Out of all The Port’s tenants, so far a couple dozen or so have expressed interest in buying, though it may take years before some are ready. The economic and health crises of the past few years set many families back, says Sister Barbara Busch, WIN’s executive director. Tenants with outstanding back rent are being helped to pay through rental assistance by The Port and partners.
Still, Busch is excited about the potential. In recent years she’s watched with frustration as low-income families trying to buy homes make multiple offers over many months, only to lose out again and again to investors.
“[The investors] have cash on hand. She states that they can close within 10 days. “They can do all the things that makes both the real estate agent and the seller happy.”
Brunner acknowledges that 200 homes is just a sliver of the market. She wants The Port to buy more and would like to see the program become a national model, though she isn’t sure how many other cities have an agency like hers that can finance enough money.

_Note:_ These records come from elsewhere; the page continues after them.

(* ===== verification/SimpleConservation.v ===== *)
(** * Conservation of messages in the simple network

    The wake-ups of switches and throttles keep the invariant of [SimpleInvariant], and the
    number of copies under way to every machine. *)

From S2P Require Import Prelude.
From S2P Require Import NetDest.
From S2P Require Import MessageBuffer.
From S2P Require Import SimpleSwitch.
From S2P Require Import SimpleRouting.
From S2P Require Import SimpleFrame.
From S2P Require Import SimpleInvariant.

Section conservation.
  Context `{MachineTypeLaws}.

(** ** Steps that lose nothing *)

Record kept (s s' : snet) : Prop := {
  kp_frame : frame s s';
  kp_owners : same_owners s s';
  kp_inv : inv [] s → inv [] s' ∧ ∀ ty num, carried [] s' ty num = carried [] s ty num;
}.

#[local] Instance kept_preorder : PreOrder kept.
Proof.
  split.
  - intros s. split; [done|by intros b c v|done].
  - intros a b c [F1 O1 I1] [F2 O2 I2]. split; [by etrans|by intros x y z Hx; apply O2, O1|].
    intros Ha. destruct (I1 Ha) as [Hb E1], (I2 Hb) as [Hc E2]. split; [done|].
    intros ty num. by rewrite E2.
Qed.

Lemma quiet_kept s s' : quiet s s' → kept s s'.
Proof.
  intros Hq. split; [apply Hq|apply same_owners_buffers, Hq|].
  intros Hi. split; [by eapply inv_quiet|]. intros ty num. by apply carried_quiet.
Qed.

Lemma took_owners b r s s' : took b r s s' → same_owners s s'.
Proof. intros [_ _ _ (c & on & v & h & Hb & Hs)]. by eapply same_owners_insert. Qed.

Lemma put_owners b r s s' : put b r s s' → same_owners s s'.
Proof. intros [_ _ (c & v & h & h' & Hb & _ & Hs & _)]. by eapply same_owners_insert. Qed.

Lemma for_range_kept f a n s s' :
  (∀ i t t', a ≤ i < a + Z.of_nat n → kept s t → f i t = Ok t' → kept t t') →
  for_range a n f s = Ok s' → kept s s'.
Proof.
  intros Hf. apply (for_range_inv (λ _ t, kept s t)); [|done].
  intros i t t' Hi Ht Hft. etrans; [done|]. by eapply Hf.
Qed.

A New Buyer’s Guide to Rental Property Management: Carlyn Lovrien and her husband, Doug Brien, and a First-Class Real Estate Agent
He says that he didn’t believe he was going to be able to do that. But he’s been told he qualifies to move ahead with the process.
Harper-Edwards’ family are homeowners — he says one house has been passed down for 60 years. If this all works out, he says, maybe he’ll buy another place one day and become a landlord himself.
The offers came in and she agreed to sell it for $240,000, but when the negotiations dragged on she decided to walk away. Why not? Within weeks she had a tenant paying $1,900, more than enough to cover her expenses, and she plans to relist when prices are higher. She is collecting rent checks.
The decision to list a home for rent instead of for sale has become so common, Redfin recently started a new service to help people list their homes for rent. Historically, Mr. Kelman said, real estate agents haven’t had much interest in rentals, which fetch much smaller commissions than sales. But so many would-be sellers are choosing to rent out their homes right now that agents worry they will lose their clients if they aren’t able to help them.
Doug Brien was part of the wave of new buyers who in the years after the housing bust built rental empires by scooping up tens of thousands of homes when prices were still depressed. His company, Waypoint Homes, is one of several large investors like Invitation Homes and American Homes 4 Rent that have consolidated the single-family rental business, which until the Great Recession was for the most part limited to investors with a handful of properties.
The self-employed accountant who lives in Texas, is named Carly Lovrien. Ms. Lovrien and her husband have two rental homes they manage through Mynd — investments that she said they would never had bought if they’d had to run the business themselves.